Has strength of schedule impacted James Shields' HR/FB%?
Much noise has been made about James Sh(Y)ields and his fellow rotation-mates propensity to give up the long ball this season. Facts are facts and the Rays rotation has allowed an American League worst 11.3% of fly-balls to leave the yard (AL Average 9.18%). Shields (13.5%) and Wade Davis (12.3%) have been the biggest offenders, but only David Price has been below the rotation average (7.3%). A key principal of sabermetrics is that pitchers have little control over the percentage of fly-balls that leave the yard, but do have some control over batted ball type. Fluctuations away from the mean for HR/FB are typically dismissed as luck, or as I prefer random variation, with little correlation year-over-year. Over the course of a season, one would think that the outliers made fewer or greater number of mistakes, but the greater influence is when those pitchers made the mistakes and if they were taken advantage of. Over a period of multiple-seasons almost all pitchers fall within 1% of the mean. This is the reason why xFIP is such a useful true talent stat due its normalization of HR/FB rates.
While HR/FB% is not considered a pitching skill, it is indeed a hitting skill. This should be intuitive as we all have witnessed more of Carlos Pena's fly-balls turn into home runs, while Dioner Navarro's are as automatic an out as you can find. Even on a team level, the top team in terms of HR/FB%, the Blue Jays (13.3%) has more than double the rate fly-balls converted to home-runs than the bottom dwelling Mariners (6.0%).
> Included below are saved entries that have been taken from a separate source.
(** * Deliveries *)

(** An event delivered to a service at a time. *)
Record delivery : Type := mkDelivery {
  de_service : InstantlyWebhookService;
  de_raw : documented_fields;
  de_received_at : datetime;
}.

Definition deliver (d : delivery) (db : webhook_db) : webhook_db :=
  match ingest (de_service d) db (de_raw d) (de_received_at d) with
  | Ok (_, db') => db'
  | Raise _ => db
  end.
Definition deliver_all (ds : list delivery) (db : webhook_db) : webhook_db :=
  fold_left (fun db d => deliver d db) ds db.




(** * Events once *)

(** What is known after an event: what was, and the event. *)
Lemma taken_in_known self db p now r db' campaign member db1 h db2 :
  taken_in self db p now r db' campaign member db1 h db2 ->
  known_event (wdb_campaigns db') (wr_event_fingerprint r) = true
  /\ forall fp, known_event (wdb_campaigns db) fp = true -> known_event (wdb_campaigns db') fp = true.
Proof.
  intros []. apply recorded_event_Ok in ti_insert0 as (row & Hrow & -> & Hnew & _).
  apply event_columns_Ok in Hrow as (_ & Hfp & _). apply handle_events in ti_handle0. subst db'.
  assert (Hafter : forall k e, gdb_events (wdb_campaigns db2) !! k = Some e ->
    known_event (wdb_campaigns (on_campaigns (resolve_event (wdb_campaigns db2) p
      (wr_event_fingerprint r) h) db2)) (pe_canonical_event_fingerprint e) = true).
  { intros k e Hk. apply known_event_spec. eexists k, _. split.
    - cbn [on_campaigns wdb_campaigns resolve_event with_provider_events gdb_events].
      rewrite lookup_fmap, Hk. reflexivity.
    - by case_bool_decide. }
  cbn [on_campaigns wdb_campaigns with_provider_events gdb_events] in ti_handle0.
  rewrite ti_handle0 in Hafter. split.
  - assert (Er : wr_event_fingerprint r = pe_canonical_event_fingerprint row) by (by rewrite Hfp).
    rewrite Er at 2. eapply Hafter. apply lookup_insert_eq.
  - intros fp (k & e & Hk & <-)%known_event_spec. eapply (Hafter k). rewrite lookup_insert_ne; congruence.
Qed.

Lemma deliver_all_known ds db fp :
  known_event (wdb_campaigns db) fp = true -> known_event (wdb_campaigns (deliver_all ds db)) fp = true.
Proof.
  revert db. induction ds as [|d ds IH]; intros db H; [done|]. simpl. apply IH. unfold deliver.
  destruct (ingest _ _ _ _) as [[r db']|] eqn:E; [|done].
  apply ingest_cases in E as [->|(p & c & m & d1 & h & d2 & _ & T)]; [done|].
  by apply (taken_in_known _ _ _ _ _ _ _ _ _ _ _ T).
Qed.

(** What an event is known by. *)
Definition identity_of (p : InstantlyWebhookPayload) : result json :=
  let! t := astimezone_utc (wp_timestamp p) in Ok (stable_content p t).

(** C19 (safety).  An event has its effects once.  After it was taken in,
    and whatever is delivered in between, the same event, whatever else its
    body holds, to the same service or to another that still holds the key,
    changes nothing: when it is answered at all, it is answered as a replay
    (once it is too old, it raises). *)
Theorem provider_event_once self raw p now db r after ds self' raw' p' now' r' db' :
  event_of self raw p -> ingest self db raw now = Ok (r, after) -> wr_replayed r = false ->
  event_of self' raw' p' -> identity_of p' = identity_of p ->
  (let version := wk_current_key_version (ws_fingerprint_keyring self) in
   wk_keys (ws_fingerprint_keyring self') !! version = wk_keys (ws_fingerprint_keyring self) !! version) ->
  ingest self' (deliver_all ds after) raw' now' = Ok (r', db') ->
  wr_replayed r' = true /\ db' = deliver_all ds after.
Proof.
  cbv zeta. intros He H Hnew He' Hid Hkey H'.
  destruct (ingest_Ok _ _ _ _ _ _ _ He H) as [(Hr & _)|(c & m & d1 & h & d2 & T)]; [congruence|].
  destruct (ingest_Ok _ _ _ _ _ _ _ He' H') as [(H1 & H2 & _)|(c' & m' & d1' & h' & d2' & T')]; [done|].
  exfalso. destruct (taken_in_known _ _ _ _ _ _ _ _ _ _ _ T) as [Hknown _].
  apply (deliver_all_known ds) in Hknown.
  destruct T as [(t & enc & key & Ht & Henc & Hk & Hfp) _ _ _ _ _ _ _].
  pose proof (ti_fingerprint _ _ _ _ _ _ _ _ _ _ _ T') as (t' & enc' & key' & Ht' & Henc' & _).
  unfold identity_of in Hid. rewrite Ht, Ht' in Hid. cbn [result_bind] in Hid.
  apply (f_equal (fun r => match r with Ok j => j | Raise _ => JNull end)) in Hid. cbv beta iota in Hid.
  rewrite Hid, Henc in Henc'. injection Henc' as <-.
  set (fps := (fun key => hmac_sha256_hexdigest key (_EVENT_DOMAIN +:+ enc))
      <$> wk_keys (ws_fingerprint_keyring self')).
  assert (Hfps : _fingerprints self' p' = Ok fps)
    by (unfold _fingerprints; rewrite Ht'; cbn [result_bind]; by rewrite Hid, Henc).
  pose proof (ti_new _ _ _ _ _ _ _ _ _ _ _ T' fps Hfps) as Hnone.
  apply (known_recorded (wdb_campaigns (deliver_all ds after)) fps
    (wk_current_key_version (ws_fingerprint_keyring self)) (wr_event_fingerprint r)); [|done|done].
  unfold fps. by rewrite lookup_fmap, Hkey, Hk, Hfp.
Qed.

(** * The second message *)

(** A member written over. *)
Definition changed (ref : string) (f : member_row -> member_row) (members : gmap string member_row)
  : gmap string member_row :=
  match members !! ref with Some r => <[ref := f r]> members | None => members end.

Lemma set_member_members db ref f db' :
  set_member db ref f = Ok db' -> gdb_members db' = changed ref f (gdb_members db).
Proof.
  unfold set_member, changed. intros H. destruct (gdb_members db !! ref); by inv_result.
Qed.

Lemma plan_pause_members db ref fp corr now db' :
  plan_pause db ref fp corr now = Ok db' -> gdb_members db' = gdb_members db.
Proof.
  unfold plan_pause. intros H. apply result_bind_Ok in H as ([r d] & H & [= <-]).
  destruct (plan_operation_Ok _ _ _ _ _ _ _ _ _ H) as [->|Hi]; [done|].
  by apply insert_operation_same in Hi as [_ Hm].
Qed.

Lemma stop_members db campaign member now reason db' :
  stop db campaign member now reason = Ok db' ->
  gdb_members (wdb_campaigns db')
  = changed (mb_ref member) (stopped_member reason now) (gdb_members (wdb_campaigns db)).
Proof.
  unfold stop, _stop_member. intros H. apply result_bind_Ok in H as (c & H & [= <-]). simpl.
  apply result_bind_Ok in H as (d1 & <-%set_member_members & H).
  apply result_bind_Ok in H as (d2 & H2 & ->%plan_pause_members).
  destruct (mb_provider_lead_id member) as [lead|]; [|congruence].
  destruct (nonempty lead); [|congruence]. apply result_bind_Ok in H2 as ([r d] & H2 & [= <-]).
  destruct (plan_operation_Ok _ _ _ _ _ _ _ _ _ H2) as [->|Hi]; [done|].
  by apply insert_operation_same in Hi as [_ Hm].
Qed.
Upon further examination, the top three offenses in terms of HR/FB% in the American League were our AL East brethren the Jays, Yankees, and Red Sox. It's no surprise the Rays are at the bottom of the leaderboard as they play a disproportionate amount of games against these slugging offenses in their respective band boxes. I wondered just what each starter's individual expected HR/FB rate would be based on his opponents faced. How much of James Shields' HR/FB rate could be explained by schedule versus random variation. Below is the table with each pitcher's HR/FB and xHR/FB% based on opponent's HR/FB%:
|
HR/FB% |
xHR/FB% |
|
|
James Shields |
13.5% |
9.3% |
|
Matt Garza |
11.4% |
9.5% |
|
Jeff Niemann |
11.8% |
9.7% |
|
David Price |
7.0% |
9.9% |
|
Wade Davis |
12.3% |
8.2% |
Indeed playing in the American League East as the Rays expected HR/FB% above the league average, but it seems as if its impact is minimized to about 1% either way. It is surprising to see James Shields and Wade Davis who have had the most home run issues face the easiest home run schedules on the team. It's also amusing that two pitchers on the same staff can have a 1.7% difference in xHR/FB% based on the way the series schedule falls out. I also took in one step further with Shields and weighted his opponents' HR/FB rates in terms of FB/PA using the formula (1-(K%+BB%) = ContactPA%. ContactPA%*FB%= FB/PA%. It produced a marginal difference of .1% so I decided against doing the leg work for the other pitchers.
In summary, the marginal difference between the league average HR/FB% and a pitchers xHR/FB% does not seem to produce any meaningful impact, but taking a look at a pitcher's division can serve as an eyeball test to expect a slightly above-average HR/FB% rate.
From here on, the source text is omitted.